ASSIGNED TASK
A complete, exact copy of the data is the required answer.

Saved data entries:

/---

(** A device head opens when it names the profile and the signer. *)
Lemma opens_head_with_key device_head :
  domain = SYNC_DOMAIN_SETTINGS -> kind = PROFILE_SYNC_DEVICE_HEAD_OBJECT_KIND ->
  device_head_from_slice codec payload = Ok device_head ->
  dh_schema_version device_head = PROFILE_SYNC_DEVICE_HEAD_SCHEMA_VERSION ->
  dh_profile device_head = profile -> dh_device_id device_head = pk_device_id pk ->
  open_signed_profile_sync_device_head codec bytes content_key pk profile key_id = Ok device_head.
Proof using Hpk Hsealed laws.
  intros Hdomain Hkind Hdecode Hschema Hprofile Hdevice.
  unfold open_signed_profile_sync_device_head. rewrite <-Hdomain, <-Hkind, opens_with_key.
  rewrite Hdecode. simpl.
  rewrite Hschema, Hprofile, Hdevice, !str_eqb_refl. done.
Qed.
End Sealed.
End Opening.

(** ** Theorems *)

(** C15: (roundtrip) What a device seals and signs, every database that trusts the device's
    key opens with the content key: the payload comes back under the profile, domain, kind
    and key id it was sealed for. Under any other ones it is refused, also by a profile
    that trusts the device. *)
Theorem signed_object_opens codec sealer signer pk nonce profile domain kind key_id payload
    content_key bytes db key :
  SealerLaws codec sealer ->
  signer_public_key sealer signer = Ok pk -> str_len nonce = PROFILE_SYNC_NONCE_BYTES ->
  sign_encrypted_json_object sealer profile domain kind key_id payload content_key signer
    (Some nonce) = Ok bytes ->
  is_valid_sync_identifier (sg_device_id signer) = true ->
  trusted_key db profile (sg_device_id signer) = Some key -> sk_public_key key = pk ->
  provider_authority_of db profile (sg_device_id signer) = false ->
  open_trusted_signed_encrypted_sync_payload codec bytes content_key profile domain kind key_id db
    = (db, Ok payload) /\
  (forall profile' domain' kind' key_id' content_key' db',
   (profile', domain', kind', key_id') <> (profile, domain, kind, key_id) ->
   exists e, (open_trusted_signed_encrypted_sync_payload codec bytes content_key' profile' domain'
                kind' key_id' db').2 = Err e).
Proof.
  intros laws Hpk Hnonce Hbytes Hid Htrusted Hkey Hprov.
  assert (sealed_for sealer signer profile domain kind key_id content_key payload bytes) as Hsealed
    by (by exists nonce).
  destruct (sealed_object _ _ laws _ _ _ _ _ _ _ _ _ Hpk Hsealed)
    as (so & object & Hso & _ & Hd & Hpd & Hv & He & Hlabels & Ho).
  assert (trusts db profile pk (sk_membership_epoch key)) as Ht.
  { split_and!; [by rewrite Hpd|by rewrite Hpd|]. exists key. rewrite Hpd. by split_and!. }
  split; [by eapply opens_trusted|]. intros p d k i ck db' Hne.
  unfold open_trusted_signed_encrypted_sync_payload, sr_bind, sync_object, sr_lift.
  rewrite Hso. simpl.
  destruct (trusted_profile_state_public_key_for_signed_object p so db') as [db1 [pk'|e]];
    [|by exists e].
  destruct (verify_with codec so pk') as [payload'|e] eqn:Hv'; [|by eexists]. simpl.
  apply verify_with_Ok in Hv' as (_ & _ & _ & -> & _). rewrite He. simpl. unfold open_expected.
  destruct (validate_expected object p d k i) as [u|e] eqn:Hval; [|by eexists].
  apply validate_expected_Ok in Hval as (<- & <- & <- & <-). congruence.
Qed.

\---

REPLY TO THE EXERCISE
(** A device head opens when it names the profile and the signer. *)
Lemma opens_head_with_key device_head :
  domain = SYNC_DOMAIN_SETTINGS -> kind = PROFILE_SYNC_DEVICE_HEAD_OBJECT_KIND ->
  device_head_from_slice codec payload = Ok device_head ->
  dh_schema_version device_head = PROFILE_SYNC_DEVICE_HEAD_SCHEMA_VERSION ->
  dh_profile device_head = profile -> dh_device_id device_head = pk_device_id pk ->
  open_signed_profile_sync_device_head codec bytes content_key pk profile key_id = Ok device_head.
Proof using Hpk Hsealed laws.
  intros Hdomain Hkind Hdecode Hschema Hprofile Hdevice.
  unfold open_signed_profile_sync_device_head. rewrite <-Hdomain, <-Hkind, opens_with_key.
  rewrite Hdecode. simpl.
  rewrite Hschema, Hprofile, Hdevice, !str_eqb_refl. done.
Qed.
End Sealed.
End Opening.

(** ** Theorems *)

(** C15: (roundtrip) What a device seals and signs, every database that trusts the device's
    key opens with the content key: the payload comes back under the profile, domain, kind
    and key id it was sealed for. Under any other ones it is refused, also by a profile
    that trusts the device. *)
Theorem signed_object_opens codec sealer signer pk nonce profile domain kind key_id payload
    content_key bytes db key :
  SealerLaws codec sealer ->
  signer_public_key sealer signer = Ok pk -> str_len nonce = PROFILE_SYNC_NONCE_BYTES ->
  sign_encrypted_json_object sealer profile domain kind key_id payload content_key signer
    (Some nonce) = Ok bytes ->
  is_valid_sync_identifier (sg_device_id signer) = true ->
  trusted_key db profile (sg_device_id signer) = Some key -> sk_public_key key = pk ->
  provider_authority_of db profile (sg_device_id signer) = false ->
  open_trusted_signed_encrypted_sync_payload codec bytes content_key profile domain kind key_id db
    = (db, Ok payload) /\
  (forall profile' domain' kind' key_id' content_key' db',
   (profile', domain', kind', key_id') <> (profile, domain, kind, key_id) ->
   exists e, (open_trusted_signed_encrypted_sync_payload codec bytes content_key' profile' domain'
                kind' key_id' db').2 = Err e).
Proof.
  intros laws Hpk Hnonce Hbytes Hid Htrusted Hkey Hprov.
  assert (sealed_for sealer signer profile domain kind key_id content_key payload bytes) as Hsealed
    by (by exists nonce).
  destruct (sealed_object _ _ laws _ _ _ _ _ _ _ _ _ Hpk Hsealed)
    as (so & object & Hso & _ & Hd & Hpd & Hv & He & Hlabels & Ho).
  assert (trusts db profile pk (sk_membership_epoch key)) as Ht.
  { split_and!; [by rewrite Hpd|by rewrite Hpd|]. exists key. rewrite Hpd. by split_and!. }
  split; [by eapply opens_trusted|]. intros p d k i ck db' Hne.
  unfold open_trusted_signed_encrypted_sync_payload, sr_bind, sync_object, sr_lift.
  rewrite Hso. simpl.
  destruct (trusted_profile_state_public_key_for_signed_object p so db') as [db1 [pk'|e]];
    [|by exists e].
  destruct (verify_with codec so pk') as [payload'|e] eqn:Hv'; [|by eexists]. simpl.
  apply verify_with_Ok in Hv' as (_ & _ & _ & -> & _). rewrite He. simpl. unfold open_expected.
  destruct (validate_expected object p d k i) as [u|e] eqn:Hval; [|by eexists].
  apply validate_expected_Ok in Hval as (<- & <- & <- & <-). congruence.
Qed.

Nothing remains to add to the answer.